'''
Definition judge_write (d producers : val) (owner : string) (name : val) : result (list string) :=
  entry <- get_v producers name ;;
  if is_none entry
  then Ok [cat ["unrecorded writer: "; owner; " writes Secret "; py_str name; ", which has no entry in secret-contract.yaml"]]
  else named <- name_in d entry ;;
       Ok (if named : bool then []
           else [cat ["unnamed writer: "; owner; " writes Secret "; py_str name;
                      ", and its secret-contract.yaml entry does not name it"]]).

Definition judge_writer (producers d : val) : result (list string) :=
  w <- is_workload d ;;
  if negb w then Ok [] else
  owner <- owner_of d ;;
  ws <- written_secrets d ;;
  names <- py_sorted ws.1 ;;
  a <- flatM (judge_write d producers owner) names ;;
  Ok (map (λ raw, cat ["unresolved writer: "; owner; " writes a Secret named "; raw;
                       ", and the guard cannot resolve the name"]) ws.2 ++ a).
Definition judge_writers (docs : list val) (producers : val) : result (list string) := flatM (judge_writer producers) docs.

Definition doc_name (d : val) : result val := m <- get_dict d "metadata" ;; get m "name".
(** [((d.get("spec") or {}).get("target") or {})] *)
Definition target_of (d : val) : result val := s <- get_dict d "spec" ;; get_dict s "target".

(** The writers of a document, with the Secret that each one writes *)
Definition doc_writers (d : val) : result (list (val * string)) :=
  k <- get d "kind" ;; n <- doc_name d ;;
  if py_eq k (VStr "Secret") then vdict_item n ("Secret/" +:+ py_str n)
  else if py_eq k (VStr "ExternalSecret") then
    target <- target_of d ;;
    name <- get target "name" ;;
    let name := por name n in
    w <- vdict_item name ("ExternalSecret/" +:+ py_str n) ;;
    policy <- get_default target "creationPolicy" (VStr "Owner") ;;
    Ok (w ++ (if py_eq policy (VStr "Owner") then []
              else [(name, cat ["a writer outside ExternalSecret/"; py_str n; " (creationPolicy "; py_str policy; ")"])]))
  else if py_eq k (VStr "Certificate") then
    s <- get_dict d "spec" ;; name <- get s "secretName" ;; vdict_item name ("Certificate/" +:+ py_str n)
  else if in_tuple k WORKLOADS then
    ws <- written_secrets d ;; Ok (map (λ name, (name, cat [py_str k; "/"; py_str n])) ws.1)
  else Ok [].

Definition writers_of (name : val) (ws : list (val * string)) : list string :=
  (List.filter (λ w, py_eq w.1 name) ws).*2.

Definition judge_one_writer (docs : list val) (shared : val) : result (list string) :=
  ws <- flatM doc_writers docs ;;
  names <- py_sorted_set ws.*1 ;;
  a <- flatM (λ name,
         known <- (if 1 <? length (writers_of name ws) then val_in name shared else Ok true) ;;
         Ok (if known : bool then []
             else [cat ["two writers: Secret "; py_str name; " is written by "; str_join ", " (writers_of name ws);
                        "; a Secret has exactly one writer"]])) names ;;
  keys <- py_iter shared ;;
  keys <- py_sorted keys ;;
  b <- flatM (λ name,
         if hashable name
         then Ok (if length (writers_of name ws) <? 2
                  then [cat ["stale sharedWriters entry: Secret "; py_str name; " has one writer now; delete the entry"]]
                  else [])
         else Raise TypeError) keys ;;
  Ok (a ++ b).

(** What the render produces, with the kind that produces it *)
Definition doc_rendered (d : val) : result (list (val * string)) :=
  k <- get d "kind" ;; n <- doc_name d ;;
  if py_eq k (VStr "Secret") then vdict_item n "Secret"
  else if py_eq k (VStr "ExternalSecret") then
    target <- target_of d ;; name <- get target "name" ;; vdict_item (por name n) "ExternalSecret"
  else if py_eq k (VStr "Certificate") then
    s <- get_dict d "spec" ;; name <- get s "secretName" ;; vdict_item name "Certificate"
  else Ok [].
(** ** The self-test *)

Definition rules_of (l : list (list (string * string))) : val :=
  VDict [("kind", VStr "PrometheusRule"); ("spec", VDict [("groups", VList [VDict [("rules", VList (map str_dict l))]])])].
Definition rule (expr : string) : val := rules_of [[("alert", "A"); ("expr", expr)]].
Definition a_pod (comp : string) (label : bool) : val :=
  VDict [("kind", VStr "Deployment"); ("metadata", str_dict [("name", comp)]);
    ("spec", VDict [("template", VDict
      [("metadata", VDict [("labels", str_dict ([(COMPONENT, comp); ("app", comp)] ++ if label then [(LABEL, "9464")] else []))]);
       ("spec", VDict [("containers", VList [VDict [("name", VStr "c");
          ("ports", VList [VDict [("name", VStr "metrics"); ("containerPort", VInt 9464)]])]])])])])].
Definition svc (comp : string) : val :=
  VDict [("kind", VStr "Service"); ("metadata", VDict [("name", VStr comp); ("labels", str_dict [("app", comp)])]);
    ("spec", VDict [("selector", str_dict [("app", comp)]);
       ("ports", VList [VDict [("name", VStr "metrics"); ("port", VInt 1); ("targetPort", VStr "metrics")]])])].
Definition sm (comp port : string) : val :=
  VDict [("kind", VStr "ServiceMonitor"); ("metadata", str_dict [("name", comp)]);
    ("spec", VDict [("selector", VDict [("matchLabels", str_dict [("app", comp)])]);
                    ("endpoints", VList [str_dict [("port", port)]])])].
Definition in_other (m : val) : val := dict_with m "metadata" (str_dict [("name", "d"); ("namespace", "other")]).
Definition expr : string :=
  unquoted "sum(rate(dashboard_signin_total{result=`error`}[5m])) by (result) / on() group_left vector(1) > 0.1".
Definition good : list val :=
  [rule expr; a_pod "dashboard" true; svc "dashboard"; sm "dashboard" "metrics";
   rule "kube_statefulset_status_replicas_ready < 1";
   rules_of [[("record", "slo:x"); ("expr", "rate(dashboard_signin_total[5m])")]; [("alert", "B"); ("expr", "slo:x > 1")]]].
Definition any_ns : list val :=
  [rule expr; a_pod "dashboard" true; svc "dashboard";
   edit [K "spec"] (λ s, dict_with s "namespaceSelector" (VDict [("any", VBool true)])) (in_other (sm "dashboard" "metrics"))].
Definition failing : list (list val) :=
  [[rule expr; a_pod "dashboard" true];
   [rule expr; a_pod "dashboard" true; svc "dashboard"; sm "dashboard" "health"];
   [rule expr; a_pod "dashboard" false; svc "dashboard"; sm "dashboard" "metrics"];
   [rule "gibson_sandbox_health < 1"];
   [rule "extauthz_x_total > 0"];
   [rule expr; a_pod "dashboard" true; svc "dashboard"; in_other (sm "dashboard" "metrics")];
   [rule (unquoted "rate({__name__=`gibson_sandbox_health`}[5m]) > 0")]].
Definition selftest : result Z :=
  if negb (bool_decide (sorted_set (series (VStr expr)) = ["dashboard_signin_total"])) then Ok 1%Z else
  a <- judge good ;; if nonempty a then Ok 1%Z else
  b <- judge any_ns ;; if nonempty b then Ok 1%Z else
  bad <- anyM (λ docs, l <- judge docs ;; Ok (negb (length l =? 1))) failing ;;
  Ok (if bad : bool then 1%Z else 0%Z).

Lemma alertseries_selftest : selftest = Ok 0%Z.
Proof. vm_compute. reflexivity. Qed.

(** ** What a clean judgement says *)

Definition dict_docs (docs : list val) : list val := List.filter is_dict docs.
(** A rule of the render *)
Definition rule_of (docs : list val) (r : val) : Prop :=
  ∃ d g gs rs, d ∈ dict_docs docs ∧ fld d "kind" = VStr "PrometheusRule" ∧
    get_list (dict_fld d "spec") "groups" = Ok gs ∧ g ∈ gs ∧ get_list g "rules" = Ok rs ∧ r ∈ rs.
(** A pod of the render, with the fields that the guard reads *)
Definition pod_of (docs : list val) (p : pod) : Prop :=
  ∃ d k, d ∈ dict_docs docs ∧ fld d "kind" = VStr k ∧ k ∈ POD_KINDS ∧
    pod_ns p = por (fld (dict_fld d "metadata") "namespace") (VStr RELEASE_NS) ∧
    pod_labels p = dict_fld (dict_fld (dict_fld (fld d "spec") "template") "metadata") "labels" ∧
    pod_containers p = por (fld (dict_fld (dict_fld (fld d "spec") "template") "spec") "containers") (VList []).

(** The labels hold each pair of a selector that is not empty. *)
Definition picks (sel labels : val) : Prop :=
  ∃ l, sel = VDict l ∧ l ≠ [] ∧ ∀ k v, (k, v) ∈ l → py_eq (fld labels k) v = true.
Definition port_at (containers ref : val) (n : Z) : Prop := port_number containers ref = Ok (Some n) ∧ n ≠ 0%Z.
(** A scrape object of the render reads the pod on the port [n]: a PodMonitor
    that selects it, or a ServiceMonitor that selects a Service that sends to
    it and that has the port of the endpoint. *)
Inductive scraped (docs : list val) (p : pod) (n : Z) : Prop :=
  | By_pod_monitor m ep eps :
      m ∈ dict_docs docs → looks_in (pod_ns p) m = Ok true → fld m "kind" = VStr "PodMonitor" →
      picks (dict_fld (por (fld (dict_fld m "spec") "selector") (VDict [])) "matchLabels") (pod_labels p) →
      get_list (fld m "spec") "podMetricsEndpoints" = Ok eps → ep ∈ eps →
      port_at (pod_containers p) (por (fld ep "port") (fld ep "targetPort")) n → scraped docs p n
  | By_service_monitor m s ep eps sports sp :
      m ∈ dict_docs docs → looks_in (pod_ns p) m = Ok true → fld m "kind" = VStr "ServiceMonitor" →
      s ∈ dict_docs docs → fld s "kind" = VStr "Service" →
      py_eq (por (fld (dict_fld s "metadata") "namespace") (VStr RELEASE_NS)) (pod_ns p) = true →
      picks (dict_fld (dict_fld s "spec") "selector") (pod_labels p) →
      picks (dict_fld (por (fld (dict_fld m "spec") "selector") (VDict [])) "matchLabels")
            (dict_fld (dict_fld s "metadata") "labels") →
      service_ports s = Ok sports → get_list (fld m "spec") "endpoints" = Ok eps → ep ∈ eps →
      vdict_get (fld ep "port") sports = Some sp →
      (∃ ref, get_default sp "targetPort" (fld sp "port") = Ok ref ∧ port_at (pod_containers p) ref n) →
      scraped docs p n.

Lemma labels_match_picks labels l : labels_match labels l = Ok true → l ≠ [] → picks (VDict l) labels.
Proof.
  intros H Hl. exists l. split_and!; [done|done|]. intros k v Hin.
  pose proof (proj1 (allM_true _ _) H _ Hin) as Hx. apply bind_Ok in Hx as (x & ->%get_Ok & Hx). cbn in Hx. congruence.
Qed.
Lemma truthy_items v l : truthy v = true → items v = Ok l → v = VDict l ∧ l ≠ [].
Proof. destruct v; cbn; try done. intros H [= ->]. split; [done|]. by intros ->. Qed.
Lemma selects_picks sel labels :
  selects sel labels = Ok true → picks (dict_fld (por sel (VDict [])) "matchLabels") labels.
Proof.
  unfold selects. intros (ml & ->%get_dict_is & H)%bind_Ok. destruct (truthy _) eqn:E; [|done]. cbn [negb] in H.
  apply bind_Ok in H as (l & Hl & H). destruct (truthy_items _ _ E Hl) as [-> Hne]. by apply labels_match_picks.
Qed.
Lemma found_port_at containers ref l n : found_port containers ref = Ok l → n ∈ l → port_at containers ref n.
Proof.
  unfold found_port. intros (o & Ho & H)%bind_Ok Hn. destruct o as [z|]; [|injection H as <-; by apply elem_of_nil in Hn].
  destruct (z =? 0)%Z eqn:E; injection H as <-; [by apply elem_of_nil in Hn|]. apply list_elem_of_singleton in Hn as ->.
  split; [done|]. by apply Z.eqb_neq.
Qed.

Lemma serves_picks ns labels s : serves ns labels s = Ok true →
  fld s "kind" = VStr "Service" ∧ py_eq (por (fld (dict_fld s "metadata") "namespace") (VStr RELEASE_NS)) ns = true ∧
  picks (dict_fld (dict_fld s "spec") "selector") labels.
Proof.
  unfold serves. intros (k & ->%get_Ok & H)%bind_Ok. destruct (py_eq _ (VStr "Service")) eqn:E; [|done].
  apply py_eq_str_r in E. cbn [negb] in H. apply bind_Ok in H as (sns & Hns & H).
  unfold ns_of, meta_namespace in Hns. apply bind_Ok in Hns as (me & ->%get_dict_is & Hns).
  apply bind_Ok in Hns as (n & ->%get_Ok & [= <-]). destruct (py_eq _ ns) eqn:En; [|done]. cbn [negb] in H.
  apply bind_Ok in H as (sp & ->%get_dict_is & H). apply bind_Ok in H as (ss & ->%get_dict_is & H).
  destruct (truthy _) eqn:Et; [|done]. cbn [negb] in H. apply bind_Ok in H as (l & Hl & H).
  destruct (truthy_items _ _ Et Hl) as [-> Hne]. split_and!; [done|done|by apply labels_match_picks].
Qed.

Lemma por_or (a b v w : val) : (if truthy a then Ok a else Ok b) = Ok w → w = por a b.
Proof. unfold por. destruct (truthy a); congruence. Qed.

Lemma pod_monitor_scrapes docs p m l n :
  m ∈ dict_docs docs → looks_in (pod_ns p) m = Ok true →
  pod_monitor_ports (pod_labels p) (pod_containers p) m = Ok l → n ∈ l → scraped docs p n.
Proof.
  intros Hm Hlook H Hn. unfold pod_monitor_ports in H. apply bind_Ok in H as (k & ->%get_Ok & H).
  destruct (py_eq _ _) eqn:E; cbn [negb] in H; [|injection H as <-; by apply elem_of_nil in Hn]. apply py_eq_str_r in E.
  apply bind_Ok in H as (sp & ->%get_dict_is & H). apply bind_Ok in H as (sel & ->%get_Ok & H).
  apply bind_Ok in H as ([] & Hs & H); cbn [negb] in H; [|injection H as <-; by apply elem_of_nil in Hn].
  apply bind_Ok in H as (sp & ->%item_fld & H). apply bind_Ok in H as (eps & Heps & H).
  apply (flatM_elem _ _ _ H) in Hn as (ep & r & Hep & Hr & Hin).
  apply bind_Ok in Hr as (a & ->%get_Ok & Hr). apply bind_Ok in Hr as (ref & Href & Hr).
  assert (ref = por (fld ep "port") (fld ep "targetPort")) as ->.
  { unfold por. destruct (truthy _); [congruence|by apply get_Ok]. }
  eapply (By_pod_monitor _ _ _ m); try done; [by apply selects_picks|]. by eapply found_port_at.
Qed.

Lemma service_monitor_scrapes docs p m s l n :
  m ∈ dict_docs docs → looks_in (pod_ns p) m = Ok true → fld m "kind" = VStr "ServiceMonitor" → s ∈ dict_docs docs →
  service_monitor_ports (pod_ns p) (pod_labels p) (pod_containers p) m s = Ok l → n ∈ l → scraped docs p n.
Proof.
  intros Hm Hlook Hk Hs H Hn. unfold service_monitor_ports in H.
  apply bind_Ok in H as ([] & Hsv & H); cbn [negb] in H; [|injection H as <-; by apply elem_of_nil in Hn].
  apply serves_picks in Hsv as (Hsk & Hns & Hp).
  apply bind_Ok in H as (sp & ->%get_dict_is & H). apply bind_Ok in H as (sel & ->%get_Ok & H).
  apply bind_Ok in H as (sm & ->%get_dict_is & H). apply bind_Ok in H as (sl & ->%get_dict_is & H).
  apply bind_Ok in H as ([] & Hsel & H); cbn [negb] in H; [|injection H as <-; by apply elem_of_nil in Hn].
  apply bind_Ok in H as (sports & Hsp & H). apply bind_Ok in H as (sp & ->%item_fld & H).
  apply bind_Ok in H as (eps & Heps & H). apply (flatM_elem _ _ _ H) in Hn as (ep & r & Hep & Hr & Hin).
  unfold endpoint_ports in Hr. apply bind_Ok in Hr as (k & ->%get_Ok & Hr). destruct (hashable _); [|done]. cbn [negb] in Hr.
  destruct (vdict_get _ _) as [sp|] eqn:E; [|injection Hr as <-; by apply elem_of_nil in Hin].
  assert (∃ ref, get_default sp "targetPort" (fld sp "port") = Ok ref ∧ port_at (pod_containers p) ref n) as Hport.
  { destruct sp; try (injection Hr as <-; by apply elem_of_nil in Hin);
      apply bind_Ok in Hr as (pp & ->%get_Ok & Hr); apply bind_Ok in Hr as (ref & Href & Hr);
      (exists ref; split; [exact Href|by eapply found_port_at]). }
  eapply (By_service_monitor _ _ _ m s ep); try done. by apply selects_picks.
Qed.

Lemma scraped_ports_sound docs p l n :
  scraped_ports (dict_docs docs) (pod_ns p) (pod_labels p) (pod_containers p) = Ok l → n ∈ l → scraped docs p n.
Proof.
  intros H Hn. apply (flatM_elem _ _ _ H) in Hn as (m & r & Hm & Hr & Hin). clear H.
  unfold monitor_ports in Hr. apply bind_Ok in Hr as ([] & Hlook & H); cbn [negb] in H;
    [|injection H as <-; by apply elem_of_nil in Hin].
  apply bind_Ok in H as (a & Ha & H). apply bind_Ok in H as (k & ->%get_Ok & H).
  apply bind_Ok in H as (b & Hb & [= <-]). apply elem_of_app in Hin as [Hin|Hin]; [by eapply pod_monitor_scrapes|].
  destruct (py_eq _ _) eqn:E; [|injection Hb as <-; by apply elem_of_nil in Hin]. apply py_eq_str_r in E.
  apply (flatM_elem _ _ _ Hb) in Hin as (s & r & Hs & Hr & Hin'). by eapply (service_monitor_scrapes _ _ m s).
Qed.

Lemma pods_are docs l p : pods (dict_docs docs) = Ok l → p ∈ l → pod_of docs p.
Proof.
  intros H Hp. apply (flatM_elem _ _ _ H) in Hp as (d & r & Hd & Hr & Hin). clear H.
  apply bind_Ok in Hr as (k & ->%get_Ok & H). apply bind_Ok in H as (b & Hb & H).
  unfold in_set in Hb. destruct (hashable _); [|done]. injection Hb as <-.
  destruct (in_tuple _ _) eqn:E; cbn [negb] in H; [|injection H as <-; by apply elem_of_nil in Hin].
  apply in_tuple_true in E as (s & Es & Hs).
  apply bind_Ok in H as (spec & ->%item_fld & H). apply bind_Ok in H as (t & ->%get_dict_is & H).
  apply bind_Ok in H as (name & _ & H). apply bind_Ok in H as (ns & Hns & H).
  unfold ns_of, meta_namespace in Hns. apply bind_Ok in Hns as (me & ->%get_dict_is & Hns).
  apply bind_Ok in Hns as (n & ->%get_Ok & [= <-]).
  apply bind_Ok in H as (tm & ->%get_dict_is & H). apply bind_Ok in H as (labels & ->%get_dict_is & H).
  apply bind_Ok in H as (ts & ->%get_dict_is & H). apply bind_Ok in H as (cs & ->%get_Ok & [= <-]).
  apply list_elem_of_singleton in Hin as ->. by exists d, s.
Qed.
'''
Only the lines from the opening of the material through the line with "Ok (if named : bool then []" should be echoed, exactly as written.

Definition judge_write (d producers : val) (owner : string) (name : val) : result (list string) :=
  entry <- get_v producers name ;;
  if is_none entry
  then Ok [cat ["unrecorded writer: "; owner; " writes Secret "; py_str name; ", which has no entry in secret-contract.yaml"]]
  else named <- name_in d entry ;;
       Ok (if named : bool then []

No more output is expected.